(Collection entries)
(** X14.  Filling the grid.  A group that sits on its cell, and whose
    fragments are free or hang under anchors of the scene, still sits on its
    cell after the routine has placed another group that shares no fragment
    with it; and both groups then hang under anchors of the scene, so the
    same holds for every later call.  Both importers. *)
Theorem placement_keeps_placed_groups (sc : Scene) (placed_objs objs : list nat)
    (target : Vector) (cell_x cell_y : Z) (spacing : Q) (name collection : string) :
  placed sc placed_objs target -> settled sc placed_objs ->
  (forall obj, obj ∈ placed_objs -> obj ∉ objs) ->
  objs <> [] -> group_ok sc objs ->
  (exists sc',
     TreeGrid.align_group_with_empty objs cell_x cell_y spacing name collection sc
       = (Returned None, sc') /\
     placed sc' placed_objs target /\ settled sc' placed_objs /\
     placed sc' objs (TreeGrid.grid_cell_center cell_x cell_y spacing) /\
     settled sc' objs) /\
  (exists sc',
     TreesToGrid.align_group_with_empty objs cell_x cell_y spacing name collection sc
       = (Returned (Some (length (anchors sc))), sc') /\
     placed sc' placed_objs target /\ settled sc' placed_objs /\
     placed sc' objs (TreesToGrid.grid_cell_center cell_x cell_y spacing) /\
     settled sc' objs).
Proof.
  intros (mn0 & mx0 & Hbox0 & Hcx & Hcy & Hz) Hset Hdisj Hne Hok.
  pose proof (group_ok_corners sc objs Hne Hok) as Hcs.
  pose proof (group_ok_readable sc objs Hok) as Hr.
  pose proof (readable_valid sc objs Hr) as Hv.
  split.
  - destruct (align_v1_run sc objs cell_x cell_y spacing name collection Hne Hr)
      as (sc3 & Hrel & [[Hnil _]|(mn & mx & Hbox & Hrun)]); [contradiction|].
    eexists. split; [exact Hrun|].
    assert (placement_frame name collection objs sc
              (with_anchors
                 (anchors sc ++
                  [mkAnchor name
                     (vadd vzero
                        (placement_offset mn mx
                           (TreeGrid.grid_cell_center cell_x cell_y spacing)))])
                 sc3)) as Hframe.
    { eapply frame_of_reparented; [exact Hrel|]. right. eexists. reflexivity. }
    destruct (frame_keeps_corners _ _ _ _ _ _ Hframe Hdisj Hset) as [Hsame Hset'].
    split; [|split; [exact Hset'|split]].
    + exists mn0, mx0. rewrite Hsame. auto.
    + eapply placed_after; eassumption.
    + eapply frame_settles; eassumption.
  - destruct (align_v2_run sc objs cell_x cell_y spacing name collection Hne Hv)
      as (sc3 & Hrel & [[Hnil _]|(mn & mx & Hbox & Hrun)]); [contradiction|].
    eexists. split; [exact Hrun|].
    assert (placement_frame name collection objs sc
              (with_anchors
                 (anchors sc ++
                  [mkAnchor name
                     (vadd vzero
                        (placement_offset mn mx
                           (TreesToGrid.grid_cell_center cell_x cell_y spacing)))])
                 sc3)) as Hframe.
    { eapply frame_of_reparented; [exact Hrel|]. right. eexists. reflexivity. }
    destruct (frame_keeps_corners _ _ _ _ _ _ Hframe Hdisj Hset) as [Hsame Hset'].
    split; [|split; [exact Hset'|split]].
    + exists mn0, mx0. rewrite Hsame. auto.
    + eapply placed_after; eassumption.
    + eapply frame_settles; eassumption.
Qed.

Ltac bbox_by_evaluation :=
  vm_compute world_corners;
  unfold is_union_bbox, is_min, is_max; cbn [vx vy vz];
  repeat split;
    first [ repeat (apply List.Forall_cons; [discriminate|]); apply List.Forall_nil
          | repeat first [ apply List.Exists_cons_hd; reflexivity
                         | apply List.Exists_cons_tl ] ].

Lemma one_on_grid_placed :
  placed MoreExamples.one_on_grid [0%nat] (TreeGrid.grid_cell_center 0 0 50).
Proof.
  exists (mkVector 0 (-50) 0), (mkVector 50 0 10).
  split; [bbox_by_evaluation|]. repeat split; reflexivity.
Qed.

- Required work
Your task is to find every line above containing the word "name" and copy it.

- Task response
    (target : Vector) (cell_x cell_y : Z) (spacing : Q) (name collection : string) :
     TreeGrid.align_group_with_empty objs cell_x cell_y spacing name collection sc
     TreesToGrid.align_group_with_empty objs cell_x cell_y spacing name collection sc
  - destruct (align_v1_run sc objs cell_x cell_y spacing name collection Hne Hr)
    assert (placement_frame name collection objs sc
                  [mkAnchor name
  - destruct (align_v2_run sc objs cell_x cell_y spacing name collection Hne Hv)
    assert (placement_frame name collection objs sc
                  [mkAnchor name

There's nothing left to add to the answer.